**PROBLEM TO WORK ON**
Only the lines from the top of the data through the line containing "length h = length" should be duplicated, exactly as they appear.

**DATASET CONTENT**
Lemma fill_nodes_spec node_of n : forall a,
  2 * n + 1 < length a \/ n = 0 ->
  let h := fill_nodes d node_of n a in
  length h = length a /\ (forall i, i = 0 \/ n < i -> nth i h d = nth i a d) /\
  (forall i, 1 <= i <= n -> nth i h d = node_of (nth i a d) (nth (i * 2) h d) (nth (i * 2 + 1) h d)).
Proof.
  induction n as [|k IH]; intros a Ha h; [subst h; simpl; split_and!; [done|done|lia]|].
  set (a' := <[S k := node_of (nth (S k) a d) (nth (S k * 2) a d) (nth (S k * 2 + 1) a d)]> a).
  assert (length a' = length a) as Ha' by apply length_insert.
  change h with (fill_nodes d node_of k a').
  destruct (IH a') as (H1 & H2 & H3); [lia|]. cbv zeta in *.
  set (h' := fill_nodes d node_of k a') in *.
  assert (forall i, i <> S k -> nth i a' d = nth i a d) as Hne.
  { intros i Hi. unfold a'. rewrite nth_insert by lia.
    by rewrite (proj2 (Nat.eqb_neq _ _)) by done. }
  split; [lia|]. split.
  - intros i Hi. rewrite H2 by lia. apply Hne. lia.
  - intros i Hi. destruct (decide (i = S k)) as [->|Hi'].
    + rewrite (H2 (S k)) by lia. rewrite (H2 (S k * 2)) by lia. rewrite (H2 (S k * 2 + 1)) by lia.
      rewrite !(Hne (S k * _)) by lia. rewrite (Hne (S k * 2 + 1)) by lia.
      unfold a' at 1. rewrite nth_insert by lia. by rewrite Nat.eqb_refl.
    + rewrite H3 by lia. by rewrite Hne by done.
Qed.

(** A property of the values that the node function relates to its children
    holds of a node exactly when it holds of the leaves under it. *)
Lemma heap_range node_of K a (P : A -> Prop) :
  length a = 2 ^ K * 2 ->
  (forall cur l r, (exists i, 1 <= i < 2 ^ K /\ nth i a d = cur) ->
     P (node_of cur l r) -> P l /\ P r) ->
  let h := fill_nodes d node_of (2 ^ K - 1) a in
  forall k node first, node * 2 ^ k = 2 ^ K + first -> first + 2 ^ k <= 2 ^ K ->
    P (nth node h d) -> forall i, first <= i < first + 2 ^ k -> P (nth (2 ^ K + i) a d).
Proof.
  intros Ha HP h. assert (0 < 2 ^ K) by (apply Nat.neq_0_lt_0, Nat.pow_nonzero; lia).
  destruct (fill_nodes_spec node_of (2 ^ K - 1) a) as (_ & H2 & H3); [lia|].
  fold h in H2, H3. cbv zeta in H2, H3.
  induction k as [|k IH]; intros node first Hn Hle Hp i Hi.
  - simpl in *. replace i with first by lia. rewrite <- (H2 (2 ^ K + first)) by lia.
    by replace (2 ^ K + first) with node by lia.
  - rewrite Nat.pow_succ_r' in *. set (w := 2 ^ k) in *.
    assert (0 < w) by (apply Nat.neq_0_lt_0, Nat.pow_nonzero; lia).
    assert (node < 2 ^ K) by nia. assert (1 <= node) by nia.
    rewrite H3 in Hp by lia. apply HP in Hp as [Hl Hr]; [|exists node; split; [lia|done]].
    destruct (decide (i < first + w)) as [Hlt|Hge].
    + apply (IH (node * 2) first); [nia|lia|done|lia].
    + apply (IH (node * 2 + 1) (first + w)); [nia|lia|done|lia].
Qed.
End heap.

(** The converse for the maximum: a bound of the leaves bounds the node. *)
Lemma max_node_bound K a x :
  length a = 2 ^ K * 2 ->
  let h := fill_nodes 0 (fun _ l r => Nat.max l r) (2 ^ K - 1) a in
  forall k node first, node * 2 ^ k = 2 ^ K + first -> first + 2 ^ k <= 2 ^ K ->
    (forall i, first <= i < first + 2 ^ k -> nth (2 ^ K + i) a 0 <= x) -> nth node h 0 <= x.
Proof.
  intros Ha h. assert (0 < 2 ^ K) by (apply Nat.neq_0_lt_0, Nat.pow_nonzero; lia).
  destruct (fill_nodes_spec 0 (fun _ l r => Nat.max l r) (2 ^ K - 1) a) as (_ & H2 & H3); [lia|].
  fold h in H2, H3. cbv zeta in H2, H3.
  induction k as [|k IH]; intros node first Hn Hle Hx.
  - simpl in *. rewrite H2 by lia. specialize (Hx first ltac:(lia)).
    by replace node with (2 ^ K + first) by lia.
  - rewrite Nat.pow_succ_r' in *. set (w := 2 ^ k) in *.
    assert (0 < w) by (apply Nat.neq_0_lt_0, Nat.pow_nonzero; lia).
    rewrite H3 by nia. apply Nat.max_lub.
    + apply (IH (node * 2) first); [nia|lia|]. intros i Hi. apply Hx. lia.
    + apply (IH (node * 2 + 1) (first + w)); [nia|lia|]. intros i Hi. apply Hx. lia.
Qed.

(** ** Queries *)

Definition overlaps (span : OffsetSpan) (e : OffsetSpan * nat) : bool :=
  (start e.1 <? end_ span) && (start span <? end_ e.1).

(** What the queries use of a tree of height [K]: the spans are sorted by start
    and every node bounds the ends under it. *)
Record tree_ok (ix : OverlapIndex) (K : nat) : Prop := {
  ok_leaves : leaves ix = 2 ^ K;
  ok_fits : length (spans ix) <= 2 ^ K;
  ok_sorted : forall i j x y, i <= j -> spans ix !! i = Some x -> spans ix !! j = Some y ->
    start x.1 <= start y.1;
  ok_bound : forall k node first, node * 2 ^ k = 2 ^ K + first -> first + 2 ^ k <= 2 ^ K ->
    forall x, nth node (max_end ix) 0 <= x <->
      forall i e, first <= i < first + 2 ^ k -> spans ix !! i = Some e -> end_ e.1 <= x
}.

Definition uniform_ok (ix : OverlapIndex) (K : nat) (rule_of : nat -> Z) : Prop :=
  forall k node first, node * 2 ^ k = 2 ^ K + first -> first + 2 ^ k <= 2 ^ K ->
    (nth node (uniform_rule ix) 0%Z <> USIZE_MAX ->
     forall i e, first <= i < first + 2 ^ k -> spans ix !! i = Some e ->
       rule_of e.2 = nth node (uniform_rule ix) 0%Z) /\
    (k = 0 -> forall e, spans ix !! first = Some e -> nth node (uniform_rule ix) 0%Z = rule_of e.2).

Lemma lookup_slice_inv {A} (l : list A) a b i x :
  slice l a b !! i = Some x -> l !! (a + i) = Some x /\ a + i < b.
Proof.
  unfold slice. rewrite lookup_take, lookup_drop. case_decide; [|done]. intros ->. split; [done|lia].
Qed.

Lemma in_slice {A} (l : list A) a b x :
  In x (slice l a b) -> exists i, a <= i < b /\ l !! i = Some x.
Proof.
  intros H. apply list_elem_of_In, list_elem_of_lookup in H as [i H].
  apply lookup_slice_inv in H as [H1 H2]. exists (a + i). split; [lia|done].
Qed.

Lemma slice_one {A} (l : list A) i x : l !! i = Some x -> slice l i (i + 1) = [x].
Proof.
  intros H. unfold slice. replace (i + 1 - i) with 1 by lia. by rewrite (drop_S _ _ _ H).
Qed.

Section query.
Context (ix : OverlapIndex) (K : nat) (Hok : tree_ok ix K) (span : OffsetSpan).

Lemma out_of_reach_none k node first :
  node * 2 ^ k = 2 ^ K + first -> first + 2 ^ k <= 2 ^ K ->
  out_of_reach ix span node first = true ->
  forall e, In e (slice (spans ix) first (first + 2 ^ k)) -> overlaps span e = false.
Proof.
  intros Hn Hle Ho e He. apply in_slice in He as (i & Hi & He). unfold overlaps.
  apply andb_false_iff. apply orb_true_iff in Ho as [Ho|Ho].
  - right. apply Nat.leb_le in Ho. apply Nat.ltb_ge.
    by apply (proj1 (ok_bound _ _ Hok k node first Hn Hle _) Ho i).
  - left. apply Nat.ltb_ge. destruct (spans ix !! first) as [[s0 j]|] eqn:E.
    + tobool. pose proof (ok_sorted _ _ Hok first i _ _ ltac:(lia) E He). simpl in *. lia.
    + apply lookup_ge_None in E. apply lookup_lt_Some in He. lia.
Qed.

Lemma leaf_overlaps node first :
  node = 2 ^ K + first -> first + 1 <= 2 ^ K -> out_of_reach ix span node first = false ->
  exists s i, spans ix !! first = Some (s, i) /\ overlaps span (s, i) = true.
Proof.
  intros Hn Hle Ho. apply orb_false_iff in Ho as [H1 H2].
  destruct (spans ix !! first) as [[s i]|] eqn:E; [|done].
  exists s, i. split; [done|]. tobool. unfold overlaps. simpl.
  rewrite (proj2 (Nat.ltb_lt _ _)) by lia. simpl. apply Nat.ltb_lt.
  apply Nat.nle_gt. intros Hle'. apply Nat.lt_nge in H1. apply H1.
  apply (proj2 (ok_bound _ _ Hok 0 node first ltac:(simpl; lia) ltac:(simpl; lia) _)).
  intros j e Hj He. simpl in Hj. replace j with first in He by lia. by simplify_eq.
Qed.

Lemma visit_exact k : forall fuel node first found,
  k < fuel -> node * 2 ^ k = 2 ^ K + first -> first + 2 ^ k <= 2 ^ K ->
  visit ix span fuel node first (first + 2 ^ k) found =
  found ++ map snd (List.filter (overlaps span) (slice (spans ix) first (first + 2 ^ k))).
Proof.
  induction k as [|k IH]; intros fuel node first found Hf Hn Hle;
    (destruct fuel as [|fuel]; [lia|]); cbn [visit];
    destruct (out_of_reach ix span node first) eqn:Ho;
    try (rewrite filter_all_false by (by apply (out_of_reach_none _ node)); simpl; by rewrite app_nil_r).
  - replace (first + 2 ^ 0 - first) with 1 by (simpl; lia). simpl Nat.eqb. cbv iota.
    destruct (leaf_overlaps node first) as (s & i & E & Hov); [simpl in *; lia|simpl in *; lia|done|].
    rewrite E. change (2 ^ 0) with 1. rewrite (slice_one _ _ _ E). simpl. by rewrite Hov.
  - assert (0 < 2 ^ k) by (apply Nat.neq_0_lt_0, Nat.pow_nonzero; lia).
    rewrite Nat.pow_succ_r' in *. set (w := 2 ^ k) in *.
    replace (first + 2 * w - first) with (w * 2) by lia.
    rewrite (proj2 (Nat.eqb_neq (w * 2) 1)) by lia. rewrite Nat.div_mul by lia.
    rewrite (IH fuel (node * 2) first) by lia.
    replace (first + 2 * w) with (first + w + w) by lia.
    rewrite (IH fuel (node * 2 + 1) (first + w)) by lia.
    rewrite <- app_assoc, <- map_app, <- List.filter_app, slice_app by lia. done.
Qed.

Context (rule_of : nat -> Z) (Hu : uniform_ok ix K rule_of).
Context (rule : Z) (Hrule : rule <> USIZE_MAX) (control : ScanControl) (predicate : nat -> bool).

Definition hit (e : OffsetSpan * nat) : bool :=
  overlaps span e && negb (Z.eqb (rule_of e.2) rule) && predicate e.2.

Lemma refines_or_else (a b : Ctl bool) x y :
  refines control a x -> refines control b y -> refines control (or_else a b) (x || y).
Proof.
  intros Ha Hb. unfold or_else. eapply refines_bind; [exact Ha|].
  destruct x; [apply refines_ret|exact Hb].
Qed.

**SOLUTION TO THIS PROBLEM**
Lemma fill_nodes_spec node_of n : forall a,
  2 * n + 1 < length a \/ n = 0 ->
  let h := fill_nodes d node_of n a in
  length h = length a /\ (forall i, i = 0 \/ n < i -> nth i h d = nth i a d) /\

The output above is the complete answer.